Wednesday, November 04, 2009

Nagamind Nuisance


The other night I noticed a book that had been sitting on my shelf for well over a year entitled, simply enough, Worry. Since I’ve had plenty to worry about lately (in fact, I’ve never had any trouble finding SOMETHING to worry about) I decided to peruse it. The book is written by a doctor named Edward M. Hallowell, and in it he describes some of the patients he has treated over the years. One was a doctor who had been sued in a frivolous malpractice suit by someone she had considered a friend. She was so traumatized by the event that she lived in fear of being sued again and found it difficult to continue practicing medicine, so she sought the help of Dr. Hallowell – who I keep wanting to call Dr. Halloween. Anyway, he tried some out-of-the-box treatments for her fear. One was to objectify her fear and give it a name. So, she imagined that her fear was a big ugly toad she named Hugo. Whenever she felt her fear coming on, she pictured Hugo hopping up to her, and she would simply shoo him away. Dr. Halloween admits it sounds crazy, but he claims it really helped.

I figure why not give it a try; it can’t hurt anything, and it’s much cheaper than a visit to a psychiatrist. But of course, I can’t just copy what someone else has done; I have to be more creative than that. And besides, I imagine my fears and worries to be much bigger than a little toad. So what animal could I use? Well, around here, people talk about nuisance bears that get into their trash cans and bird feeders. Perfect! From now on, my fears shall take the shape of a big black bear with the catchy name of Nagamind Nuisance. I will picture the large creature lumbering up our driveway towards our house. Now they tell me that the best action to take when you encounter a bear is to wave and make lots of noise to scare it away, so long as it’s not cornered or has a cub. If it’s a mama bear with a cub, the best action is to pray real hard. (Which also helps a WHOLE LOT with my real worries.)

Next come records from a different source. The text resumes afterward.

(* ===== verification/StateSpec.v ===== *)
(** * The registry: the abstract specification of the chain state

    A [Registry] is what the chain state means: typed maps of domains and
    TLDs, the known signer keys, the grace windows and the ban list,
    without bytes, counters, queue, reference counts, tree or journal.
    [registry_apply] is the rule of every transaction over it;
    [refines] says that a [ChainState] represents a registry: each
    derived structure is exactly the view of the registry it stands for.
    [StateProofs] shows that the handlers, the garbage collector and the
    rollback of [State] implement the registry's. *)

From S2P Require Import Prelude Bytes Crypto Commitment Smt SmtProofs Names Icann Pow Tx State.

(** ** Entry codecs *)

Definition zero_hash : hash := arr_zero 32.

(** What an entry stores for a record hash: the zero hash stands for none. *)
Definition norm_hash (rh : option RecordHash) : option RecordHash :=
  match rh with
  | Some h => if bool_decide (h = zero_hash) then None else Some h
  | None => None
  end.
Definition norm (st : DomainState) : DomainState :=
  mkDomainState (ds_owner st) (ds_sequence st) (norm_hash (ds_record_hash st))
    (ds_registered_at st) (ds_valid_until st).

(** The fields of a domain fit in 64 bits. *)
Definition fits (st : DomainState) : Prop :=
  ds_sequence st < U64 ∧ ds_registered_at st < U64 ∧ ds_valid_until st < U64.

(** The domain states an entry can hold exactly. *)
Record domain_ok (st : DomainState) : Prop := {
  ok_sequence : ds_sequence st < U64;
  ok_registered : ds_registered_at st < U64;
  ok_until : ds_valid_until st < U64;
  ok_hash : ds_record_hash st ≠ Some zero_hash }.

Lemma slice_app {A} (pre x post : list A) a b :
  length pre = a → (a + length x)%nat = b → slice a b (pre ++ x ++ post) = x.
Proof.
  intros <- <-. unfold slice. rewrite drop_app_length.
  replace (length pre + length x - length pre)%nat with (length x) by lia.
  by rewrite take_app_length.
Qed.

Lemma arr_of_list {n} (a : arr n) : arr_of n (arr_list a) = a.
Proof.
  apply arr_eq. rewrite arr_of_id by (rewrite arr_length; lia).
  rewrite arr_length, Nat.sub_diag. apply app_nil_r.
Qed.

Lemma all_zero_iff (h : hash) :
  forallb (λ b, byte_eqb b x00) (arr_list h) = true ↔ h = zero_hash.
Proof.
  rewrite forallb_forall. split.
  - intros Hz. apply arr_eq. change (arr_list zero_hash) with (replicate 32 x00).
    symmetry. apply replicate_as_elem_of. split; [apply arr_length|].
    intros b Hb. apply byte_eqb_eq, Hz, list_elem_of_In, Hb.
  - intros -> b Hb%list_elem_of_In. apply byte_eqb_eq.
    change (arr_list zero_hash) with (replicate 32 x00) in Hb.
    by apply elem_of_replicate in Hb as [? _].
Qed.

Lemma length_encode_domain st : length (encode_domain_entry st) = DOMAIN_ENTRY_LEN.
Proof.
  unfold encode_domain_entry. rewrite !length_app, !length_le_bytes, arr_length.
  by destruct (ds_record_hash st); rewrite arr_length.
Qed.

So next time I get worried that Obama is going to bankrupt our economy and leave us without our government pension, I will see old Nagamind Nuisance coming and grab some pots and pans and clang them together real loud and shout, “Get out of here, Nagamind Nuisance!” The poor frightened bear will turn and run away as fast as his furry legs will carry him. No more fear.

So how is it working for me? So far, the idea amuses me enough to dispel my worries fairly well. You will have to ask me later on about its long-term effectiveness.